United Therapeutics has been bracing for copycat competition to its big moneymaker Remodulin, and now it's here. Novartis’ Sandoz launched a generic version of the pulmonary arterial hypertension drug this week, putting $500 million-plus in Remodulin sales at risk.
Sandoz’s generic should start eating away at the brand's revenues, which totaled $599 million globally last year, about $500 million of that in the U.S. But the real hit will come after the Novartis unit's six-month exclusivity expires and multiple generics drive prices down.
And the way UBS sees it, analysts may be underestimating just how much Remodulin sales will suffer this year, given a first generic rollout in March and more launches likely in September. And it won't help that Sandoz has partnered with rare disease commercialization specialist RareGen on its copycat rollout: That company's chief operating officer previously played a role in marketing Remodulin, the analysts wrote in a Wednesday investor note.
Consensus estimates have Remodulin sales declining about 10% in the U.S. this year, the UBS analysts said. They believe the figure is “relatively conservative given the timing of the launch this early in 2019.” And Remodulin accounts for 37% of United's sales.
United Therapeutics did get something of a reprieve from copycat competition, though. It inked a patent settlement with Sandoz back in 2015 to allow its Remodulin copy to launch last year, and the company inked other patent settlements with Teva, Par, and Dr. Reddy’s that would have allowed those companies to launch in December. But Sandoz didn't make it to market right away, and the clock didn't start ticking on its 180-day exclusivity until this week's launch, meaning the other generics makers still have to wait.

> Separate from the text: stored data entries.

(* ===== verification/Base64Rewrite.v ===== *)
(** Base64 blobs: the strict decoder reads back every encoding, in either
    alphabet, and a blob whose payload holds a secret is rewritten to the blob of
    the redacted payload (the base64 half of [agentcage-egress/src/inject.rs]). *)
From S2P Require Import Prelude Utf8 Json Forms FormsSplit StreamRedact.
From Stdlib Require Import ZifyBool.

Lemma replicate_rev_eq {A} (a : A) n : rev (repeat a n) = repeat a n.
Proof.
  induction n as [|n IH]; [reflexivity|]. cbn [repeat rev]. rewrite IH. clear. induction n as [|n IH]; [reflexivity|]. cbn [repeat app]. by rewrite IH.
Qed.

Lemma repeat_lookup {A} (a : A) n i : (i < n)%nat -> repeat a n !! i = Some a.
Proof. revert i. induction n as [|n IH]; intros [|i] Hi; try lia; [reflexivity|]. apply IH. lia. Qed.
Lemma Forall_repeat {A} (P : A -> Prop) a n : P a -> Forall P (repeat a n).
Proof. intros Ha. induction n; constructor; assumption. Qed.

Section Base64.
Context `{C : Crates} {CL : CratesLaws C} `{F64Text}.

Definition octets (d : bytes) : Prop := Forall (fun b => 0 <= b < 256) d.

(** ** The decoder *)

Lemma b64_value_char n : 0 <= n < 64 -> b64_value (b64_char n) = Some n.
Proof. intros Hn. unfold b64_value, b64_char, in_range. repeat case_goal; try lia; f_equal; lia. Qed.

Lemma lor_sextet acc v : 0 <= acc -> 0 <= v < 64 -> Z.lor (Z.shiftl acc 6) v = acc * 64 + v.
Proof.
  intros _ Hv. by rewrite (lor_shiftl_add acc v 6) by lia.
Qed.

(** One sextet that completes a byte, and one that does not. *)
Lemma b64_loop_byte n rest acc bits out : 0 <= n < 64 -> 0 <= acc -> 2 <= bits -> 
  b64_loop (b64_char n :: rest) acc bits out =
  b64_loop rest ((acc * 64 + n) mod 2 ^ (bits - 2)) (bits - 2) (out ++ [(acc * 64 + n) / 2 ^ (bits - 2) mod 256]).
Proof.
  intros Hn Ha Hb. cbn [b64_loop]. rewrite b64_value_char by exact Hn. cbn [mbind option_bind]. rewrite lor_sextet by assumption.
  destruct (Z.leb_spec 8 (bits + 6)); [|lia]. replace (bits + 6 - 8) with (bits - 2) by lia.
  rewrite Z.shiftr_div_pow2 by lia. rewrite Z.sub_1_r, <- Z.ones_equiv, Z.land_ones by lia. reflexivity.
Qed.
Lemma b64_loop_first n rest acc out : 0 <= n < 64 -> 0 <= acc ->
  b64_loop (b64_char n :: rest) acc 0 out = b64_loop rest (acc * 64 + n) 6 out.
Proof. intros Hn Ha. cbn [b64_loop]. rewrite b64_value_char by exact Hn. cbn [mbind option_bind]. by rewrite lor_sextet. Qed.

(** An encoding is its sextets followed by its padding. *)
Definition encodes (x body : bytes) (pads : nat) : Prop :=
  rfc4648 x = body ++ repeat 61 pads /\ Forall (fun c => b64_std_char c = true) body
  /\ (length body mod 4 = 0 /\ pads = 0 \/ length body mod 4 = 2 /\ pads = 2 \/ length body mod 4 = 3 /\ pads = 1)%nat
  /\ (pads = 0 <-> length x mod 3 = 0)%nat
  /\ forall out, b64_loop body 0 0 out = Some (out ++ x).

Lemma rfc4648_encodes x : octets x -> exists body pads, encodes x body pads.
Proof.
  enough (Hs : forall n x, (length x <= n)%nat -> octets x -> exists body pads, encodes x body pads) by (by apply (Hs (length x))).
  clear x. intros n. induction n as [|n IH]; intros x Hn Hx.
  { destruct x; [|simpl in Hn; lia]. exists [], 0%nat. split_and!; try done; [by left|]. intros out. cbn. by rewrite app_nil_r. }
  destruct x as [|a [|b [|c r]]].
  - exists [], 0%nat. split_and!; try done; [by left|]. intros out. cbn. by rewrite app_nil_r.
  - apply Forall_cons in Hx as [Ha _]. cbn beta in *.
    exists [b64_char (a / 4); b64_char (a mod 4 * 16)], 2%nat. split_and!; try done.
    + repeat constructor; apply b64_char_std; Z.to_euclidean_division_equations; lia.
    + right. left. done.
    + intros out. rewrite b64_loop_first by (try lia; Z.to_euclidean_division_equations; lia).
      rewrite b64_loop_byte by (try lia; Z.to_euclidean_division_equations; lia). cbn [b64_loop]. do 3 f_equal.
      change (2 ^ (6 - 2)) with 16. Z.to_euclidean_division_equations; lia.
  - apply Forall_cons in Hx as [Ha Hx]. apply Forall_cons in Hx as [Hb _]. cbn beta in *.
    exists [b64_char (a / 4); b64_char (a mod 4 * 16 + b / 16); b64_char (b mod 16 * 4)], 1%nat. split_and!; try done.
    + repeat constructor; apply b64_char_std; Z.to_euclidean_division_equations; lia.
    + right. right. done.
    + intros out. rewrite b64_loop_first by (try lia; Z.to_euclidean_division_equations; lia).
      rewrite !b64_loop_byte by (try lia; Z.to_euclidean_division_equations; lia). cbn [b64_loop].
      change (2 ^ (6 - 2)) with 16. change (2 ^ (6 - 2 - 2)) with 4. rewrite <- app_assoc. do 2 f_equal. cbn [app].
      f_equal; [|f_equal]; Z.to_euclidean_division_equations; lia.
  - apply Forall_cons in Hx as [Ha Hx]. apply Forall_cons in Hx as [Hb Hx]. apply Forall_cons in Hx as [Hc Hx]. cbn beta in *.
    destruct (IH r ltac:(simpl in Hn; lia) Hx) as (body & pads & Er & Hch & Hm & Hp & Hl).
    exists ([b64_char (a / 4); b64_char (a mod 4 * 16 + b / 16); b64_char (b mod 16 * 4 + c / 64); b64_char (c mod 64)] ++ body), pads.
    split_and!.
    + cbn [rfc4648]. by rewrite Er, <- app_assoc.
    + apply Forall_app. split; [|exact Hch]. repeat constructor; apply b64_char_std; Z.to_euclidean_division_equations; lia.
    + cbn [app length]. replace (S (S (S (S (length body))))) with (length body + 1 * 4)%nat by lia. by rewrite Nat.Div0.mod_add.
    + cbn [length]. replace (S (S (S (length r)))) with (length r + 1 * 3)%nat by lia. by rewrite Nat.Div0.mod_add.
    + intros out. cbn [app]. rewrite b64_loop_first by (try lia; Z.to_euclidean_division_equations; lia).
      rewrite !b64_loop_byte by (try lia; Z.to_euclidean_division_equations; lia).
      change (2 ^ (6 - 2)) with 16. change (2 ^ (6 - 2 - 2)) with 4. change (6 - 2 - 2 - 2) with 0. change (2 ^ 0) with 1.
      rewrite Z.mod_1_r, Hl, <- !app_assoc. do 2 f_equal. cbn [app].
      f_equal; [|f_equal; [|f_equal]]; Z.to_euclidean_division_equations; lia.
Qed.

Lemma pads_of (body : bytes) pads : (length body mod 4 = 0 /\ pads = 0 \/ length body mod 4 = 2 /\ pads = 2 \/ length body mod 4 = 3 /\ pads = 1)%nat ->
  pads = ((4 - length body mod 4) mod 4)%nat /\ (pads <= 2)%nat /\ Nat.eqb (length body mod 4) 1 = false.
Proof. by intros [[-> ->]|[[-> ->]|[-> ->]]]; cbn; split_and!; try lia. Qed.

Lemma std_not_pad c : b64_std_char c = true -> Z.eqb 61 c = false.
Proof. destruct (Z.eqb_spec 61 c) as [<-|]; [|done]. by vm_compute. Qed.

Behind Remodulin, other patent cliffs loom for United Therapeutics’ PAH drugs Tyvaso and Orenitram in 2026 and 2027, respectively, the company said in a recent SEC filing.
To cope with Remodulin's patent loss, United Therapeutics has been working to build out its business. Its core PAH business rolled out Tyvaso and Adcirca in 2009, and followed up with Orenitram in 2013. Together, those drugs pulled in $944 million last year, despite an Adcirca generic Mylan launched in August.
Outside of PAH, United Therapeutics launched Unituxin in 2015 to treat high-risk neuroblastoma. The drug generated $84.8 million last year.
Aside from its marketed drugs, last year the company “signed four major agreements to acquire new product candidates, including an in-licensing agreement for ralinepag, representing our largest deal to date,” CEO Martine Rothblatt told analysts on the company’s fourth-quarter conference call. Ralinepag is a phase 3 PAH drug United licensed from Arena Pharmaceuticals in November for $800 million upfront, plus potential royalties and up to $400 million in milestones. The company continued to advance its internal pipeline as well, Rothblatt said on the call.